Of the lines listed below, return exactly those that run from the line containing "pose proof (position_advance t c)." through the line containing "Lemma find_pivot_spec cs", both included.

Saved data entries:
————
(** Advancing past the current document moves the cursor. *)
Lemma advance_moves t c d :
  current_doc_id c = Some d -> d < t ->
  (tc_position c < tc_position (advance_to t c))%nat /\ (tc_position c < length (tc_postings c))%nat.
Proof.
  unfold current_doc_id. intros (p & Hp & ->)%fmap_Some Ht. pose proof (lookup_lt_Some _ _ _ Hp).
  split; [|done]. cbn. destruct (drop (tc_position c) (tc_postings c)) as [|q l] eqn:E.
  - apply (f_equal length) in E. rewrite length_drop in E. simpl in E. lia.
  - assert (q = p) as ->.
    { apply (f_equal (fun l => l !! 0%nat)) in E. rewrite lookup_drop, Nat.add_0_r in E.
      simpl in E. congruence. }
    cbn. destruct (Z.ltb_spec (p_doc_id p) t); lia.
Qed.

Lemma advance_stays t c d : current_doc_id c = Some d -> t <= d -> advance_to t c = c.
Proof.
  unfold current_doc_id. intros (p & Hp & ->)%fmap_Some Ht.
  unfold advance_to. destruct (drop (tc_position c) (tc_postings c)) as [|q l] eqn:E.
  - unfold set_position. cbn. rewrite Nat.add_0_r. by destruct c.
  - assert (q = p) as ->.
    { apply (f_equal (fun l => l !! 0%nat)) in E. rewrite lookup_drop, Nat.add_0_r in E.
      simpl in E. congruence. }
    cbn. destruct (Z.ltb_spec (p_doc_id p) t); [lia|].
    unfold set_position. rewrite Nat.add_0_r. by destruct c.
Qed.

Lemma position_advance t c : (tc_position c <= tc_position (advance_to t c))%nat.
Proof. cbn. lia. Qed.

(** ** Progress *)
Lemma remaining_advance t cs : (remaining (advance_to t <$> cs) <= remaining cs)%nat.
Proof.
  induction cs as [|c cs IH]; [done|]. cbn [fmap list_fmap remaining foldr].
  fold (remaining (advance_to t <$> cs)) (remaining cs).
  pose proof (position_advance t c). cbn [tc_postings advance_to set_position] in *. lia.
Qed.

Lemma remaining_advance_lt t cs c d :
  c ∈ cs -> current_doc_id c = Some d -> d < t ->
  (remaining (advance_to t <$> cs) < remaining cs)%nat.
Proof.
  intros Hc Hd Ht. induction cs as [|c' cs IH]; [by apply elem_of_nil in Hc|].
  cbn [fmap list_fmap remaining foldr]. fold (remaining (advance_to t <$> cs)) (remaining cs).
  pose proof (remaining_advance t cs). pose proof (position_advance t c').
  apply elem_of_cons in Hc as [->|Hc].
  - destruct (advance_moves t c' d Hd Ht). cbn [tc_postings advance_to set_position] in *. lia.
  - specialize (IH Hc). cbn [tc_postings advance_to set_position] in *. lia.
Qed.

Lemma find_pivot_spec cs : forall p0,
  match find_pivot p0 cs with
  | Some p =>
      Forall (fun c => exists d, current_doc_id c = Some d /\ d <= p) cs /\ p0 <= p /\
      (p = p0 \/ exists c, c ∈ cs /\ current_doc_id c = Some p)
  | None => exists c, c ∈ cs /\ current_doc_id c = None
  end.
Proof.
  induction cs as [|c cs IH]; intros p0; cbn [find_pivot].
  { split_and!; [constructor|lia|by left]. }
  destruct (current_doc_id c) as [d|] eqn:E.
  2: { exists c. split; [by left|done]. }
  specialize (IH (Z.max p0 d)). destruct (find_pivot (Z.max p0 d) cs) as [p|].
  - destruct IH as (Hf & Hle & Hp). split_and!.
    + constructor; [exists d; split; [done|lia]|done].
    + lia.
    + destruct Hp as [->|(c' & ? & ?)].
      * destruct (Z.max_spec p0 d) as [[? ->]|[? ->]]; [|by left].
        right. exists c. split; [by left|done].
      * right. exists c'. split; [by right|done].
  - destruct IH as (c' & ? & ?). exists c'. split; [by right|done].
Qed.

Lemma min_next_block_spec cs :
  match min_next_block cs with
  | Some nd => (exists c, c ∈ cs /\ next_block_doc_id c = Some nd) /\
      forall c d, c ∈ cs -> next_block_doc_id c = Some d -> nd <= d
  | None => forall c, c ∈ cs -> next_block_doc_id c = None
  end.
Proof.
  induction cs as [|c cs IH]; cbn [min_next_block foldr].
  { intros c Hc%elem_of_nil. done. }
  fold (min_next_block cs). destruct (next_block_doc_id c) as [d|] eqn:E, (min_next_block cs) as [m|].
  - destruct IH as [(c0 & Hc0 & Hm) Hle]. split.
    + destruct (Z.min_spec d m) as [[? ->]|[? ->]].
      * exists c. split; [by left|done].
      * exists c0. split; [by right|done].
    + intros c' d' [->|Hc']%elem_of_cons Hd'; [simplify_eq; lia|].
      specialize (Hle _ _ Hc' Hd'). lia.
  - split.
    + exists c. split; [by left|done].
    + intros c' d' [->|Hc']%elem_of_cons Hd'; [simplify_eq; lia|]. by rewrite (IH _ Hc') in Hd'.
  - destruct IH as [(c0 & Hc0 & Hm) Hle]. split.
    + exists c0. split; [by right|done].
    + intros c' d' [->|Hc']%elem_of_cons Hd'; [congruence|]. by eapply Hle.
  - intros c' [->|Hc']%elem_of_cons; auto.
Qed.

Lemma next_block_after c d p :
  cursor_ok c -> current_doc_id c = Some p -> next_block_doc_id c = Some d -> p < d.
Proof.
  intros [Hs _] Hp Hd. unfold current_doc_id, next_block_doc_id in *.
  rewrite <- list_lookup_fmap in Hp, Hd.
  refine (sorted_lookup_lt (ids c) _ _ p d Hs _ Hp Hd).
  pose proof (Nat.div_mod (tc_position c) BLOCK_SIZE ltac:(done)).
  pose proof (Nat.mod_upper_bound (tc_position c) BLOCK_SIZE ltac:(done)). lia.
Qed.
————
Answer to this problem:
  pose proof (position_advance t c). cbn [tc_postings advance_to set_position] in *. lia.
Qed.

Lemma remaining_advance_lt t cs c d :
  c ∈ cs -> current_doc_id c = Some d -> d < t ->
  (remaining (advance_to t <$> cs) < remaining cs)%nat.
Proof.
  intros Hc Hd Ht. induction cs as [|c' cs IH]; [by apply elem_of_nil in Hc|].
  cbn [fmap list_fmap remaining foldr]. fold (remaining (advance_to t <$> cs)) (remaining cs).
  pose proof (remaining_advance t cs). pose proof (position_advance t c').
  apply elem_of_cons in Hc as [->|Hc].
  - destruct (advance_moves t c' d Hd Ht). cbn [tc_postings advance_to set_position] in *. lia.
  - specialize (IH Hc). cbn [tc_postings advance_to set_position] in *. lia.
Qed.

Lemma find_pivot_spec cs : forall p0,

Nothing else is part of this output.